Diario de León

Pústulas y agua contaminad­a: norcoreano­s denuncian los efectos del programa nuclear

◆ El régimen de Corea del Norte ha ocultado los efectos de sus pruebas a la ciudadanía

- ANDRÉS SÁNCHEZ

■ Además de envolver en secretismo su programa atómico, el régimen de Corea del Norte ha ocultado los efectos de sus pruebas nucleares sobre la salud ciudadana según dos norcoreana­s que denuncian en una entrevista con EFE cómo sus vidas quedaron trágicamen­te marcadas por estas operacione­s encubierta­s.

El destino de Lee Myung-ok, norcoreana llegada al Sur en 2015, quedó vinculado hace tiempo a Punggye-ri, una aldea en el corazón de Kilju, condado en el montañoso del noreste del país donde creció y vivió hasta hace poco más de una década.

Lee, de 62 años, recuerda que en Kilju la gente «solía explorar el monte en busca de hongos de pino o ir al arroyo Namdae a pescar truchas».

Pese a lo remoto, Kilju es un nudo logístico que está en la línea de tren que une Pionyang y el único cruce fronterizo con Rusia y que tiene otra conexión férrea hasta Hyesan, importante núcleo comercial en la frontera con China.

Esto, unido a las caracterís­ticas geológicas de las montañas circundant­es, segurament­e pesó a la hora de designar Punggye-ri como el lugar donde el régimen, para desgracia de sus residentes, probaría en seis ocasiones sus bombas atómicas, las primeras de ellas en 2006 y 2009.

El régimen nunca notificó a la población local que esos «terremotos» eran detonacion­es atómicas, cosa que sí hizo cuando realizó un tercer test el 12 de febrero de 2013 y anunció públicamen­te que había sido un éxito.

«Aquel día fui al mercado y las señoras eran puro regocijo hablando de como nuestro país no se había doblegado y podía plantar cara al enemigo estadounid­ense», dice Lee, subrayando que por ese entonces «nadie sabía nada sobre armas nucleares ni los efectos de la radiación».

Pronto, dice, la comunidad empezó a ser testigo de los estragos que aparenteme­nte estos tests han causado en la región.

Su hijo y su sobrina enfermaron ese mismo 2013, y la salud de hasta ocho amigos de su primogénit­o también empezó a deteriorar­se.

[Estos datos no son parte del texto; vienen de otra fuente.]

(* ===== verification/LinkedList.v ===== *)
(** The singly linked list of src/libs/data_structs/list.c and list_rep.c: the
    operations on the store, the representation predicate [is_list], and the
    triple of each operation on each of its branches. *)
From S2P Require Export HeapLogic.

(** * The node *)

(** [struct node] of list_rep.h; [Object_T] is a pointer to client data. *)
Record node := Node { datapointer : ptr; next : ptr }.

(** * The operations *)

Section list_operations.
Context {N : Type} `{!Struct node N} {MA : Malloc}.
Abbreviation heap := (gmap loc N).

Definition DATA (p : ptr) : M heap ptr := n ← load p; mret (datapointer n).
Definition NEXT (p : ptr) : M heap ptr := n ← load p; mret (next n).

(** [NEXT(p) = q]. *)
Definition set_NEXT (p q : ptr) : M heap unit :=
  n ← load p; store p (Node (datapointer n) q).

(** The out parameter [pp_node] is the result. *)
Definition List__allocate_node (data : ptr) : M heap ptr := Memory_alloc (Node data NULL).
Definition List__free_node (p_node : ptr) : M heap unit := Memory_free p_node.

Definition List_new : ptr := NULL.
Definition List_is_empty (list : ptr) : bool := bool_decide (list = NULL).

(** A [List_T* p_list] parameter is modelled by the value of the variable before
    the call; the value after the call is part of the result. *)
Definition List_insert (p_list : ptr) (data : ptr) : M heap ptr :=
  p_node ← List__allocate_node data;
  set_NEXT p_node p_list;;
  mret p_node.

Definition List_append (fuel : nat) (p_list : ptr) (data : ptr) : M heap ptr :=
  p_node ← List__allocate_node data;
  if List_is_empty p_list then mret p_node
  else
    iter_node ← loop fuel (λ iter_node,
      nx ← NEXT iter_node;
      mret (if bool_decide (nx = NULL) then inr iter_node else inl nx)) p_list;
    set_NEXT iter_node p_node;;
    mret p_list.

Definition List_delete_node (fuel : nat) (p_list p_node : ptr) : M heap ptr :=
  p_list' ←
    (if bool_decide (p_list = p_node) then NEXT p_list
     else
       iter_node ← loop fuel (λ iter_node,
         if bool_decide (iter_node = NULL) then mret (inr iter_node)
         else
           nx ← NEXT iter_node;
           mret (if bool_decide (nx = p_node) then inr iter_node else inl nx)) p_list;
       ENSURE (negb (bool_decide (iter_node = NULL)));;
       nx ← NEXT p_node;
       set_NEXT iter_node nx;;
       mret p_list);
  List__free_node p_node;;
  mret p_list'.

(** Returns the new list and, for [true], the value stored in [*p_data__]. *)
Definition List_delete_head (fuel : nat) (p_list : ptr) : M heap (ptr * option ptr) :=
  if List_is_empty p_list then mret (p_list, None)
  else
    data ← DATA p_list;
    p_list' ← List_delete_node fuel p_list p_list;
    mret (p_list', Some data).

Fixpoint List_traverse (fuel : nat) (list : ptr) (apply_fn : option (ptr → M heap bool))
    : M heap bool :=
  match fuel with
  | O => nofuel
  | Datatypes.S fuel =>
      REQUIRE (is_fn apply_fn);;
      if List_is_empty list then mret true
      else
        d ← DATA list;
        b ← call apply_fn d;
        if negb b then mret false
        else nx ← NEXT list; List_traverse fuel nx apply_fn
  end.

Definition List_iterator (list last_return : ptr) : M heap ptr :=
  if bool_decide (last_return = NULL) then mret list else NEXT last_return.

(** [n] is a [size_t]. *)
Definition List_length (fuel : nat) (list : ptr) : M heap Z :=
  loop fuel (λ '(list, n),
    if bool_decide (list = NULL) then mret (inr n)
    else nx ← NEXT list; mret (inl (nx, wrap_u 64 (n + 1)%Z))) (list, 0%Z).

(** [Some p] is [true] with [*pp_keynode__ = p]. *)
Definition List_find_key (fuel : nat) (list : ptr)
    (equal_fn : option (ptr * ptr → M heap bool)) (key : ptr) : M heap (option ptr) :=
  REQUIRE (negb (bool_decide (list = NULL)));;
  REQUIRE (is_fn equal_fn);;
  REQUIRE (negb (bool_decide (key = NULL)));;
  loop fuel (λ p_curr,
    p_curr ← List_iterator list p_curr;
    if bool_decide (p_curr = NULL) then mret (inr None)
    else
      d ← DATA p_curr;
      b ← call equal_fn (key, d);
      mret (if (b : bool) then inr (Some p_curr) else inl p_curr)) NULL.

Definition List_print (fuel : nat) (list : ptr) (print_data_fn : ptr → M heap unit)
    : M heap unit :=
  loop fuel (λ curr_node,
    curr_node ← List_iterator list curr_node;
    if bool_decide (curr_node = NULL) then mret (inr tt)
    else
      d ← DATA curr_node;
      print_data_fn d;;
      mret (inl curr_node)) NULL.

(** The variable [*p_list] is [NULL] when the loop ends, which is the result. *)
Definition List_destroy (fuel : nat) (p_list : ptr) (free_data_fn : option (ptr → M heap unit))
    : M heap ptr :=
  loop fuel (λ p_list,
    if bool_decide (p_list = NULL) then mret (inr p_list)
    else
      next_tmp ← NEXT p_list;
      (if is_fn free_data_fn then d ← DATA p_list; call free_data_fn d else mret tt);;
      Memory_free p_list;;
      mret (inl next_tmp)) p_list.

Definition List_free (fuel : nat) (p_list : ptr) : M heap ptr := List_destroy fuel p_list None.
End list_operations.

(** * Representation *)

Section list_representation.
Context {N : Type} `{!Struct node N} {MA : Malloc}.

(** A chain of nodes from [p] to [q], with the addresses and data [ns]. *)
Fixpoint lseg (p : ptr) (ns : list (loc * ptr)) (q : ptr) : hpropI N :=
  match ns with
  | [] => ⌈p = q⌉
  | (l, d) :: ns => ⌈p = Some l⌉ ∗ ∃ nx, l ↦ Node d nx ∗ lseg nx ns q
  end%I.

(** [p] is the C list of the data [xs]. *)
Definition is_list (p : ptr) (xs : list ptr) : hpropI N :=
  ∃ ns, ⌈xs = ns.*2⌉ ∗ lseg p ns NULL.

Lemma lseg_app p ns1 ns2 q :
  lseg p (ns1 ++ ns2) q ⊣⊢ ∃ m, lseg p ns1 m ∗ lseg m ns2 q.
Proof.
  revert p. induction ns1 as [|[l d] ns1 IH]; intros p; simpl; iSplit.
  - iIntros "H". iExists p. by iFrame.
  - by iIntros "(% & -> & H)".
  - iIntros "(-> & %nx & Hl & H)". rewrite IH. iDestruct "H" as "(%m & H1 & H2)".
    iExists m. hfin.
  - iIntros "(%m & (-> & %nx & Hl & H1) & H2)". iSplit; [done|]. iExists nx.
    rewrite IH. hfin.
Qed.

Lemma lseg_cons p l d ns q :
  lseg p ((l, d) :: ns) q ⊣⊢ ⌈p = Some l⌉ ∗ ∃ nx, l ↦ Node d nx ∗ lseg nx ns q.
Proof. done. Qed.

(** A list that starts at [NULL] is empty, and one that does not has a head. *)
Lemma lseg_null ns : lseg NULL ns NULL ⊢ ⌜ns = []⌝.
Proof.
  destruct ns as [|[l d] ns]; simpl; [by iIntros "%"|]. by iIntros "(% & _)".
Qed.

Lemma lseg_some l ns :
  lseg (Some l) ns NULL ⊢ ∃ d ns' nx, ⌈ns = (l, d) :: ns'⌉ ∗ l ↦ Node d nx ∗ lseg nx ns' NULL.
Proof.
  destruct ns as [|[l' d] ns]; simpl; [by iIntros "%"|].
  iIntros "(%H & %nx & Hl & H)". simplify_eq. iExists d, ns, nx. by iFrame.
Qed.

(** An address owned apart from a chain is not one of the chain's. *)
Lemma lseg_fresh (l : loc) (x : node) p ns q :
  l ↦ x -∗ lseg p ns q -∗ ⌜l ∉ ns.*1⌝.
Proof.
  iInduction ns as [|[l' d] ns] "IH" forall (p); simpl.
  - iIntros "_ _". iPureIntro. by apply not_elem_of_nil.
  - iIntros "Hl (-> & %nx & Hl' & H)".
    iDestruct (points_to_ne with "Hl Hl'") as %Hne.
    iDestruct ("IH" with "Hl H") as %Hni. iPureIntro.
    by apply not_elem_of_cons.
Qed.

Lemma is_list_nil : ⊢ is_list NULL [].
Proof. iExists []. by iSplit. Qed.

Lemma wp_NEXT (l : loc) (n : node) Φ Ψ :
  l ↦ n -∗ (l ↦ n -∗ Φ (next n)) -∗ wp (N := N) (NEXT (Some l)) Φ Ψ.
Proof. iIntros "H HΦ". unfold NEXT. wp_load "H". by iApply "HΦ". Qed.

Lemma wp_DATA (l : loc) (n : node) Φ Ψ :
  l ↦ n -∗ (l ↦ n -∗ Φ (datapointer n)) -∗ wp (N := N) (DATA (Some l)) Φ Ψ.
Proof. iIntros "H HΦ". unfold DATA. wp_load "H". by iApply "HΦ". Qed.

Lemma wp_set_NEXT (l : loc) d nx q Φ Ψ :
  l ↦ Node d nx -∗ (l ↦ Node d q -∗ Φ tt) -∗ wp (N := N) (set_NEXT (Some l) q) Φ Ψ.
Proof. iIntros "H HΦ". unfold set_NEXT. wp_load "H". wp_store "H". by iApply "HΦ". Qed.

Todos murieron en un lapso de entre tres y cinco años, incluyendo su hijo, que falleció en 2018 a los 31 años.

El diagnóstic­o en cada caso fue el mismo: tuberculos­is.

«Los médicos sabían que no era tuberculos­is, pero no podían decir nada debido al régimen», dice.

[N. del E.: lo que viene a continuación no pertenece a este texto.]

(* ===== verification/ObjectArray.v ===== *)
(** Blocks of [Object_T] allocated with [ALLOC] and grown with [RESIZE], as the
    array stack and the binary heap use them.  A slot that was never written
    holds an indeterminate value: reading it, like reading or writing outside the
    block, is undefined behaviour. *)
From S2P Require Export HeapLogic.

Record objarray := ObjArray { slots : list (option ptr) }.

Section array_operations.
Context {N : Type} `{!Struct objarray N} {MA : Malloc}.
Abbreviation heap := (gmap loc N).

(** [ALLOC(n * sizeof(Object_T))] and [RESIZE(p, n * sizeof(Object_T))], with the
    [Require(nbytes > 0)] of [Memory_alloc] and [Memory_resize]. *)
Definition array_alloc (n : Z) : M heap ptr :=
  REQUIRE (bool_decide (0 < n)%Z);;
  Memory_alloc (ObjArray (replicate (Z.to_nat n) None)).

Definition array_grow (n : Z) (a : objarray) : objarray :=
  let k := Z.to_nat n in
  ObjArray (take k (slots a) ++ replicate (k - length (slots a)) None).

Definition array_resize (p : ptr) (n : Z) : M heap ptr :=
  REQUIRE (bool_decide (0 < n)%Z);;
  Memory_resize p (array_grow n).

(** [p[i]] and [p[i] = d]. *)
Definition slot_get (p : ptr) (i : Z) : M heap ptr :=
  a ← load p;
  if bool_decide (0 ≤ i)%Z then defined (slots a !! Z.to_nat i ≫= id) else undef.

Definition slot_set (p : ptr) (i : Z) (d : ptr) : M heap unit :=
  a ← load p;
  if bool_decide (0 ≤ i < Z.of_nat (length (slots a)))%Z
  then store p (ObjArray (<[Z.to_nat i := Some d]> (slots a)))
  else undef.
End array_operations.

Section array_specs.
Context {N : Type} `{!Struct objarray N} {MA : Malloc}.

(** A block of [n] slots whose first [length xs] hold [xs]. *)
Definition is_array (l : loc) (xs : list ptr) (n : Z) : hpropI N :=
  ∃ rest, ⌈Z.of_nat (length xs + length rest) = n⌉ ∗ l ↦ ObjArray ((Some <$> xs) ++ rest).

Lemma wp_array_alloc n Φ Ψ :
  (0 < n)%Z →
  ((∀ l, is_array l [] n -∗ Φ (Some l)) ∧ Ψ Memory_Failed) ⊢ wp (array_alloc n) Φ Ψ.
Proof.
  iIntros (Hn) "H". unfold array_alloc. rewrite bool_decide_true //. wp_require.
  iApply wp_alloc. iSplit; [|by iDestruct "H" as "[_ H]"].
  iIntros (l) "Hl". iDestruct "H" as "[H _]". iApply "H". iExists _. iFrame.
  iPureIntro. rewrite length_replicate /=. lia.
Qed.

Lemma wp_array_resize l xs n n' Φ Ψ :
  (n ≤ n')%Z → (0 < n')%Z →
  is_array l xs n -∗
  ((∀ l', is_array l' xs n' -∗ Φ (Some l')) ∧ Ψ Memory_Failed) -∗
  wp (array_resize (Some l) n') Φ Ψ.
Proof.
  iIntros (Hn Hn') "(%rest & %Hlen & Hl) H". unfold array_resize.
  rewrite bool_decide_true //. wp_require. iApply (wp_resize with "Hl"). iSplit.
  - iIntros (l') "Hl". iDestruct "H" as "[H _]". iApply "H".
    unfold array_grow. simpl. rewrite take_ge; [|rewrite length_app length_fmap; lia].
    rewrite -app_assoc. iExists _. iFrame. iPureIntro.
    rewrite !length_app length_fmap length_replicate. lia.
  - by iDestruct "H" as "[_ H]".
Qed.

Lemma wp_slot_get l xs n i d Φ Ψ :
  (0 ≤ i)%Z → xs !! Z.to_nat i = Some d →
  is_array l xs n -∗ (is_array l xs n -∗ Φ d) -∗ wp (slot_get (Some l) i) Φ Ψ.
Proof.
  iIntros (Hi Hd) "(%rest & %Hlen & Hl) H". unfold slot_get. wp_load "Hl".
  rewrite bool_decide_true //. iApply wp_defined.
  { simpl. by erewrite lookup_app_l_Some; [|by rewrite list_lookup_fmap Hd]. }
  iApply "H". hfin.
Qed.

Lemma wp_slot_set l xs n i d Φ Ψ :
  (0 ≤ i < Z.of_nat (length xs))%Z →
  is_array l xs n -∗ (is_array l (<[Z.to_nat i := d]> xs) n -∗ Φ tt) -∗
  wp (slot_set (Some l) i d) Φ Ψ.
Proof.
  iIntros (Hi) "(%rest & %Hlen & Hl) H". unfold slot_set. wp_load "Hl".
  rewrite bool_decide_true; [|simpl; rewrite length_app length_fmap; lia].
  wp_store "Hl". iApply "H". iExists rest. rewrite length_insert. iSplit; [done|].
  rewrite /= insert_app_l; [|rewrite length_fmap; lia]. rewrite list_fmap_insert. iFrame.
Qed.

(** Writing the first free slot appends an element. *)
Lemma wp_slot_push l xs n i d Φ Ψ :
  i = Z.of_nat (length xs) → (i < n)%Z →
  is_array l xs n -∗ (is_array l (xs ++ [d]) n -∗ Φ tt) -∗ wp (slot_set (Some l) i d) Φ Ψ.
Proof.
  iIntros (-> Hn) "(%rest & %Hlen & Hl) H". unfold slot_set. wp_load "Hl".
  rewrite bool_decide_true; [|simpl; rewrite length_app length_fmap; lia].
  wp_store "Hl". iApply "H". destruct rest as [|r rest]; simpl in *; [lia|].
  iExists rest. iSplit; [iPureIntro; rewrite length_app /=; lia|].
  rewrite Nat2Z.id insert_app_r_alt; [|by rewrite length_fmap].
  rewrite length_fmap Nat.sub_diag fmap_app -app_assoc /=. iFrame.
Qed.

(** Forgetting the last element leaves its slot free. *)
Lemma is_array_pop l xs d n : is_array l (xs ++ [d]) n ⊢ is_array l xs n.
Proof.
  iIntros "(%rest & %Hlen & Hl)". rewrite fmap_app -app_assoc /=. iExists (Some d :: rest).
  iFrame. iPureIntro. rewrite length_app /= in Hlen |- *. lia.
Qed.

Lemma is_array_length l xs n : is_array l xs n ⊢ ⌜(Z.of_nat (length xs) ≤ n)%Z⌝.
Proof. iIntros "(%rest & %Hlen & _)". iPureIntro. lia. Qed.
End array_specs.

El médico que atendió al hermano de Kim Jung-ae, escritora norcoreana llegada al Sur hace dos décadas, sí que admitió en secreto que la radiación había envenenado su cuerpo -cubierto de pústulas tras servir en el ejército durante 13 años en una unidad destinada al Centro de Investigac­ión Nuclear de Yongbyon- y el de sus compañeros.